Protecting the environment with intelligence

Final word from the IWC

CetaceansEIA campaigners, Jennifer Lonsdale and Clare Perry returned from the IWC last week, you can read their full updates here. We asked Jenny her thoughts on the meeting.

It is a huge relief that Japan, Norway and Iceland were not rewarded with IWC sanctioned catch limits. It would have been  much harder  to  campaign against  their whaling operations  within their respective countries if they had received IWC legitimacy.  It would have been devastating  to see one of the world’s greatest conservation achievements – the international ban on commercial whaling – mortally wounded.  While a future deal is not off the table, the IWC agreed to have a pause in negotations until the next annual meeting in 2011.

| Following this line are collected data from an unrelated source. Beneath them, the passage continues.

Definition read_unaligned (T : Type) `{Pod T} (m : mem) (p : Z) : outcome T :=
  bs ← or_ub (load m p (size_of T));
  or_ub (of_bytes bs).

Definition write_unaligned_at_head {T} `{Pod T} (m : mem) (self : BytesMut) (src : T)
    : outcome (Z * mem) :=
  m ← write_unaligned m (bm_ptr self) src;
  Ret (Z.of_nat (size_of T), m).

Definition read_unaligned_at_head (T : Type) `{Pod T} (m : mem) (self : BytesMut) : outcome T :=
  read_unaligned T m (bm_ptr self).

Definition at_unchecked (m : mem) (self : BytesMut) (offset : Z) : outcome Z :=
  or_ub (m !! (bm_ptr self + offset)%Z).

(** [PartialEq]: the loop over [0..self.len]. *)
Fixpoint eq_loop (m : mem) (self other : BytesMut) (i : Z) (n : nat) : outcome bool :=
  match n with
  | 0 => Ret true
  | S n =>
      a ← at_unchecked m self i;
      b ← at_unchecked m other i;
      if bool_decide (a ≠ b) then Ret false else eq_loop m self other (i + 1) n
  end.

Definition BytesMut_eq (m : mem) (self other : BytesMut) : outcome bool :=
  if bool_decide (bm_len self ≠ bm_len other) then Ret false
  else eq_loop m self other 0 (Z.to_nat (bm_len self)).

(** [write_str]: the string is a byte list in memory of its own. *)
Definition write_str (m : mem) (self : BytesMut) (s : list Z) : outcome (bool * mem) :=
  if (Z.of_nat (length s) <=? bm_len self)%Z then
    m ← or_ub (store m (bm_ptr self) s);
    Ret (true, m)
  else Ret (false, m).

(** ** [memcpy_serialize] and friends *)

(** A typed copy of one [T] through a pointer needs an aligned pointer. *)
Definition aligned (T : Type) `{Pod T} (p : Z) : bool := (p mod align_of T =? 0)%Z.

Definition memcpy_serialize {T} `{Pod T} (m : mem) (self : BytesMut) (v : T)
    : outcome (option Z * mem) :=
  if (Z.of_nat (size_of T) <=? BytesMut_len self)%Z then
    if aligned T (bm_ptr self) then
      m ← or_ub (store m (bm_ptr self) (to_bytes v));
      Ret (Some (Z.of_nat (size_of T)), m)
    else UB
  else Ret (None, m).

Definition memcpy_serialize_at {T} `{Pod T} (m : mem) (self : BytesMut) (off : Z) (v : T)
    : outcome (option Z * mem) :=
  match truncate_header self off with
  | Some bytes => memcpy_serialize m bytes v
  | None => Ret (None, m)
  end.

(** The value read and its size. *)
Definition memcpy_deserialize (T : Type) `{Pod T} (m : mem) (self : BytesMut)
    : outcome (option (Z * T)) :=
  if (Z.of_nat (size_of T) <=? BytesMut_len self)%Z then
    if aligned T (bm_ptr self) then
      v ← read_unaligned T m (bm_ptr self);
      Ret (Some (Z.of_nat (size_of T), v))
    else UB
  else Ret None.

The 2010 IWC meeting was frustrating but at the same time it was exciting to see progress on some very important conservation work including on climate change, ship strikes and entanglement. Australia in particular has made a very significant commitment to cetacean conservation.  The IWC’s work to effectively address the threats to whales, dolphins and porpoises (cetaceans) must be a shared partnership between all its members and has the real potential to ensure a future for cetaceans. Since it was EIA that “bullied” the IWC to address environmental threats to cetaceans in the1990s, it is so exciting to see it as a mainstream element of the IWC’s work.”